— Я зашел напомнить вам, мистер Пинкертон, что вы несколько задержали взнос налогов, — сказал он со старомодной и величественной любезностью.
— Сколько с меня причитается, ваше величество? — спросил Джим и, когда сумма была названа (она никогда не превышала двух-трех долларов), выплатил ее до последнего цента, прибавив в качестве премии бутылку «Тринадцать звездочек».
— Я всегда рад оказать покровительство национальному производству, — заметил Нортон Первый. — СанФранциско предан своему императору, и, должен сказать, я предпочитаю его всем остальным городам в моих владениях.
— Знаешь, — сказал я Пинкертону, когда император удалился, — он мне нравится больше всех остальных наших посетителей.
— Это вообще большая честь, — заметил Джим. — По-моему, он обратил на меня внимание из-за шумихи по поводу зонтиков.

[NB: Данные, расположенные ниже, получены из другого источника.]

(* ===== verification/DhcpTable.v ===== *)
(** * The binding tables keep their shape

    [tbl_ok t ips]: every list of the two arrays ends, the MAC lists hold every
    binding and the IP lists those of [ips], each in the list of its hash.  Every
    operation keeps it, returns, and changes the bindings as the lemmas say;
    [cores t] is the table without its links.  The class [ADDR_LAWS] is what this
    needs of an address family. *)

From Stdlib Require Import ZArith Lia.
From stdpp Require Import base gmap list option fin_maps.
From S2P Require Import Prelude Chain DhcpTbl DhcpUnres DhcpSnp.

(** [good]: addresses the functions of the family are defined on. *)
Class ADDR_LAWS (A : Type) `{ADDR A} := {
  good : A → Prop;
  good_zero : good zero_addr;
  no_zero : no_addr zero_addr = Done true;
  good_no : ∀ a, good a → wp (no_addr a) (fun _ => True);
  good_same : ∀ a b, good a → good b → wp (same_addr a b) (fun _ => True);
  same_refl : ∀ a, good a → same_addr a a = Done true;
  same_no : ∀ a b, same_addr a b = Done true → no_addr a = no_addr b }.

#[export, program] Instance ADDR_LAWS_V4 : ADDR_LAWS Z := {| good _ := True |}.
Next Obligation. done. Qed.
Next Obligation. done. Qed.
Next Obligation. done. Qed.
Next Obligation. done. Qed.
Next Obligation. intros a _. simpl. by rewrite Z.eqb_refl. Qed.
Next Obligation. intros a b [= ->%Z.eqb_eq]. done. Qed.

(** An IPv6 address has to contain a zero byte for [strlen] and [strcmp] to stay
    inside it. *)
Lemma c_strlen_ok (s : list Z) : 0 ∈ s → wp (c_strlen s) (fun n => 0 ≤ n).
Proof.
  induction s as [|c s IH]; simpl; [by intros ?%not_elem_of_nil|].
  destruct (Z.eqb_spec c 0) as [->|Hc]; simpl; [done|].
  intros [?|Hs]%elem_of_cons; [congruence|]. apply wp_bind.
  eapply wp_mono; [by apply IH|]. simpl. intros; lia.
Qed.

Lemma c_strlen_zero (s : list Z) : c_strlen s = Done 0 → ∃ s', s = 0 :: s'.
Proof.
  destruct s as [|c s]; simpl; [done|]. destruct (Z.eqb_spec c 0) as [->|Hc]; [by eauto|].
  intros (n & E & [= En])%obind_Done. exfalso.
  assert (Hn : ∀ s n, c_strlen s = Done n → 0 ≤ n); [|specialize (Hn _ _ E); lia].
  clear. induction s as [|c s IH]; intros n; simpl; [done|].
  destruct (c =? 0); [by intros [= <-]|]. intros (k & ?%IH & [= <-])%obind_Done. lia.
Qed.

Lemma c_streq_ok (s t : list Z) : length s = length t → 0 ∈ t → wp (c_streq s t) (fun _ => True).
Proof.
  revert t. induction s as [|c s IH]; intros [|d t] Hl; simpl in *; try done; [by intros ?%not_elem_of_nil|].
  destruct (Z.eqb_spec c d) as [->|Hc]; simpl; [|done].
  destruct (Z.eqb_spec d 0) as [->|Hd]; simpl; [done|].
  intros [?|Ht]%elem_of_cons; [congruence|]. apply IH; [lia|done].
Qed.

Lemma c_streq_refl (s : list Z) : 0 ∈ s → c_streq s s = Done true.
Proof.
  induction s as [|c s IH]; simpl; [by intros ?%not_elem_of_nil|]. rewrite Z.eqb_refl; simpl.
  destruct (Z.eqb_spec c 0) as [->|Hc]; [done|]. intros [?|?]%elem_of_cons; [congruence|auto].
Qed.

Lemma c_streq_strlen (s t : list Z) : c_streq s t = Done true → c_strlen s = c_strlen t.
Proof.
  revert t. induction s as [|c s IH]; intros [|d t]; simpl; try done.
  destruct (Z.eqb_spec c d) as [->|Hc]; simpl; [|done].
  destruct (Z.eqb_spec d 0); [done|]. intros E. by rewrite (IH t E).
Qed.

#[export, program] Instance ADDR_LAWS_V6 : ADDR_LAWS IPV6_ADDR :=
  {| good a := length a = 16%nat ∧ 0 ∈ a |}.
Next Obligation. split; [done|]. left. Qed.
Next Obligation. done. Qed.
Next Obligation. intros a [_ Ha]. simpl. apply wp_bind. eapply wp_mono; [by apply c_strlen_ok|done]. Qed.
Next Obligation. intros a b [La _] [Lb Hb]. simpl. apply c_streq_ok; [congruence|done]. Qed.
Next Obligation. intros a [_ Ha]. by apply c_streq_refl. Qed.
Next Obligation. intros a b E. simpl. by rewrite (c_streq_strlen a b E). Qed.

Section TblProps.
Context {A : Type} `{ADDR_LAWS A}.
Implicit Types (t : TBL A) (u : USER A) (x y : ITEM A) (p q : positive) (ips : gset positive).

Definition mac_key x : Z := dhcp_snp_tbl_hash x.(chaddr).
Definition ip_key x : Z := dhcp_snp_tbl_ip_hash (addr_word x.(ip_addr)).

Record tbl_ok t ips : Prop := {
  mac_ok : hashed mac_link mac_key t.(heap) t.(mac_hash) (dom t.(heap));
  ip_ok : hashed ip_link ip_key t.(heap) t.(ip_hash) ips;
  heap_good : ∀ p x, t.(heap) !! p = Some x → good x.(ip_addr);
  ips_addr : ∀ p x, p ∈ ips → t.(heap) !! p = Some x → no_addr x.(ip_addr) = Done false }.

(** A binding without its links. *)
Definition core x : ITEM A := x <| next := None |> <| ip_next := None |>.
Definition cores t : gmap positive (ITEM A) := core <$> t.(heap).

Lemma core_set_next o x : core (x <| next := o |>) = core x.
Proof. by destruct x. Qed.
Lemma core_set_ip_next o x : core (x <| ip_next := o |>) = core x.
Proof. by destruct x. Qed.
Lemma core_chaddr x : (core x).(chaddr) = x.(chaddr).
Proof. by destruct x. Qed.
Lemma core_ip_addr x : (core x).(ip_addr) = x.(ip_addr).
Proof. by destruct x. Qed.

Lemma lookup_cores t p x : t.(heap) !! p = Some x → cores t !! p = Some (core x).
Proof. intros E. unfold cores. by rewrite lookup_fmap, E. Qed.

Lemma lookup_cores_inv t p b : cores t !! p = Some b → ∃ x, t.(heap) !! p = Some x ∧ b = core x.
Proof. unfold cores. rewrite lookup_fmap. intros (x & ? & ?)%fmap_Some. eauto. Qed.

Lemma core_eq_fields x y : core x = core y →
  x.(chaddr) = y.(chaddr) ∧ x.(ip_addr) = y.(ip_addr).
Proof. intros E. split; [apply (f_equal chaddr) in E|apply (f_equal ip_addr) in E]; by destruct x, y. Qed.

Lemma cores_dom t : dom (cores t) = dom t.(heap).
Proof. unfold cores. apply dom_fmap_L. Qed.

(** The same bindings, seen from two tables. *)
Lemma cores_same t t' p x : cores t' = cores t → t.(heap) !! p = Some x →
  ∃ x', t'.(heap) !! p = Some x' ∧ core x' = core x.
Proof.
  intros E Ex. apply lookup_cores in Ex. rewrite <- E in Ex.
  apply lookup_cores_inv in Ex as (x' & ? & ?). eauto.
Qed.

Lemma tbl_ok_empty : tbl_ok (mkTbl ∅ ∅ ∅) ∅.
Proof.
  split; simpl.
  - rewrite dom_empty_L. apply hashed_empty.
  - apply hashed_empty.
  - intros p x; by rewrite lookup_empty.
  - intros p x ?. set_solver.
Qed.

(** ** Lookup *)

Lemma wp_item_find t ips u (Q : option positive → Prop) :
  tbl_ok t ips →
  (∀ p x, t.(heap) !! p = Some x → x.(chaddr) = u.(u_chaddr) → Q (Some p)) →
  ((∀ p x, t.(heap) !! p = Some x → x.(chaddr) ≠ u.(u_chaddr)) → Q None) →
  wp (dhcp_snp_tbl_item_find t u) Q.
Proof.
  intros Hok Hs Hn. unfold dhcp_snp_tbl_item_find.
  eapply wp_hashed_find; [apply Hok|done|..].
  - intros p x _ Ex _ [= E%bool_decide_eq_true]. eauto.
  - intros Hall. apply Hn. intros p x Ex E.
    specialize (Hall p x). rewrite bool_decide_true in Hall by done.
    discriminate Hall; [|done|].
    + apply elem_of_dom. by eexists.
    + unfold mac_key. by rewrite E.
Qed.

(** The bindings [p] of [ips] that the IP hash finds for [a]. *)
Definition matches (a : A) x : Prop :=
  ip_key x = dhcp_snp_tbl_ip_hash (addr_word a) ∧ same_addr x.(ip_addr) a = Done true.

Но и другие, более великие люди дарили нас своим вниманием. Бывали дни, когда Джим принимал необычайно деловитый и решительный вид, говорил только отрывистыми фразами, как человек чрезвычайно занятый, и то и дело ронял фразы вроде: «Лонгхерст говорил мне об этом сегодня утром». Или: «Это мне известно от самого Лонгхерста». Неудивительно, думал я, что подобные финансовые титаны принимают Пинкертона как равного: его изобретательность и находчивость были несравненны. В те первые дни, когда он еще обо всем со мной советовался, шагая взад и вперед по комнате, строя планы, вычисляя, прикидывая воображаемые проценты, утраивая воображаемые капиталы, и его «умственная машина» (прибегая к старинному, но превосходному выражению) работала полным ходом, я никак не мог решить, что сильнее: уважение ли, которое он мне внушает, или желание смеяться, которое он во мне возбуждает. Но этим хорошим дням не суждено было продлиться долго.

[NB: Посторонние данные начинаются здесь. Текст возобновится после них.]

Lemma wp_age_tail cur : ∀ l fuel h tmp (Q : _ → Prop),
  chain unres_link h (Some tmp) (tmp :: l) → (length (tmp :: l) ≤ fuel)%nat →
  (∀ h' l', chain unres_link h' (Some tmp) (tmp :: l') → u_kept h h' tmp →
     (∀ q, q ≠ tmp → q ∉ l → h' !! q = h !! q) →
     (∀ q, q ∈ l → if decide (keep_at (live cur) h q) then u_kept h h' q else h' !! q = None) →
     (∀ q, q ∈ l' ↔ q ∈ l ∧ keep_at (live cur) h q) → Q h') →
  wp (age_tail fuel cur h tmp) Q.
Proof.
  induction l as [|q l IH]; intros [|fuel] h tmp Q Hc Hl HQ; simpl in Hl; try lia;
    pose proof (chain_NoDup _ _ _ _ Hc) as Hnd; pose proof Hc as Hc0;
    destruct Hc as (_ & x & Ex & Hc); cbn [age_tail]; rewrite Ex; cbn [deref obind]; simpl in Hc.
  - rewrite Hc. apply (HQ h []); [done|apply u_kept_refl|done|by intros ? ?%not_elem_of_nil|].
    intros q. set_solver.
  - destruct Hc as (En & y & Ey & Hc). rewrite En, Ey. cbn [deref obind].
    apply list.NoDup_cons in Hnd as [Htmp [Hq Hnd]%list.NoDup_cons].
    rewrite not_elem_of_cons in Htmp. destruct Htmp as [Hne Htl].
    assert (Hlive : keep_at (live cur) h q ↔ ¬ y.(expired) < cur) by (unfold keep_at; by rewrite Ey).
    destruct (Z.ltb_spec y.(expired) cur) as [He|He].
    + set (h1 := delete q (<[tmp := x <| n_next := y.(n_next) |>]> h)).
      assert (Hother : ∀ r, r ≠ tmp → r ≠ q → h1 !! r = h !! r).
      { intros r Hr1 Hr2. unfold h1. by rewrite lookup_delete_ne, lookup_insert_ne by done. }
      assert (Htmp1 : h1 !! tmp = Some (x <| n_next := y.(n_next) |>)).
      { unfold h1. by rewrite lookup_delete_ne, lookup_insert_eq by done. }
      assert (Hla : ∀ r, r ≠ tmp → r ≠ q → keep_at (live cur) h1 r ↔ keep_at (live cur) h r).
      { intros r Hr1 Hr2. unfold keep_at. by rewrite Hother. }
      apply (IH fuel h1 tmp); [|simpl; lia|].
      * split; [done|]. eexists. split; [done|]. simpl.
        eapply chain_frame; [|exact Hc]. intros r z Hr Ez. exists z.
        rewrite Hother; [done|intros ->; done|intros ->; done].
      * intros h' l' Hch Hk Hout Hin Hl'. apply (HQ h' l'); [done|..].
        -- intros z Ez. assert (z = x) as -> by congruence. destruct (Hk _ Htmp1) as [o Eo]. exists o.
           rewrite Eo. by destruct x.
        -- intros r Hr1 Hr2. rewrite not_elem_of_cons in Hr2. destruct Hr2.
           rewrite Hout by done. by apply Hother.
        -- intros r [->|Hr]%elem_of_cons.
           ++ rewrite decide_False by (rewrite Hlive; lia). rewrite Hout by done. apply lookup_delete_eq.
           ++ assert (r ≠ tmp ∧ r ≠ q) as [R1 R2] by (split; intros ->; done).
              specialize (Hin r Hr). destruct (decide (keep_at (live cur) h r)) as [Hlr|Hlr].
              ** rewrite decide_True in Hin by by apply Hla. intros z Ez. apply Hin. by rewrite Hother.
              ** by rewrite decide_False in Hin by by rewrite Hla.
        -- intros r. rewrite (Hl' r), elem_of_cons. split.
           ++ intros [Hr Hv]. split; [tauto|]. apply Hla; [intros ->; done|intros ->; done|done].
           ++ intros [[->|Hr] Hv]; [destruct (proj1 Hlive Hv); lia|]. split; [done|].
              apply Hla; [intros ->; done|intros ->; done|done].
    + apply (IH fuel h q); [|simpl; lia|].
      * split; [done|]. eauto.
      * intros h' l' Hch Hk Hout Hin Hl'. apply (HQ h' (q :: l')).
        -- split; [done|]. exists x. rewrite Hout by done. split; [done|]. simpl. rewrite En. exact Hch.
        -- apply kept_eq. by apply Hout.
        -- intros r Hr1 Hr2. rewrite not_elem_of_cons in Hr2. destruct Hr2. by apply Hout.
        -- intros r [->|Hr]%elem_of_cons; [|by apply Hin]. by rewrite decide_True by (rewrite Hlive; lia).
        -- intros r. rewrite !elem_of_cons, (Hl' r). split.
           ++ intros [->|[? ?]]; [|tauto]. split; [tauto|]. rewrite Hlive. lia.
           ++ tauto.
Qed.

— Да, неплохо придумано, — сказал я как-то. — Но, Пинкертон, неужели ты считаешь, что это честно?
— А ты считаешь, что это нечестно? — огорчился он. — И я дожил до того, чтобы услышать от тебя подобные слова!
Заметив, как он расстроился, я, не краснея, воспользовался фразой Майнера.
— По-твоему, честность — это что-то вроде игры в жмурки, — сказал я.
— На самом же деле это вещь очень тонкая, тоньше любого искусства.
— Ах, вот ты о чем! — сказал он с огромным облегчением. — Это казуистика.
— Я убежден в одном: то, что ты предлагаешь нечестно, — возразил я.
— Ну, не будем об этом больше говорить. Все уже решено, — ответил он. Таким образом, мне удалось настоять на своем почти с первого слова.
Но, к несчастью, такие споры стали возникать все чаще и чаще, и мы начали их бояться. Больше всего на свете Пинкертон гордился своей честностью, больше всего на свете он ценил мое доброе мнение, и, когда оказывалось, что его коммерческие предприятия ставят под угрозу и то и другое, он испытывал невероятные мучения. Мое собственное положение было не менее тяжелым. Ведь я стольким был обязан Пинкертону, ведь я сам жил и благоденствовал на доходы с этих сомнительных операций, но кроме того, кому приятна роль брюзги? Если бы я проявил большую требовательность и решительность, наши разногласия могли бы зайти чересчур далеко, но, честно говоря, я беспринципно предпочитал пользоваться благами, не слишком интересуясь, откуда они берутся, и старался избегать неприятных объяснений. Пинкертон ловко воспользовался моей слабостью, и мы оба почувствовали большое облегчение, когда он начал окружать свою деятельность покровом таинственности.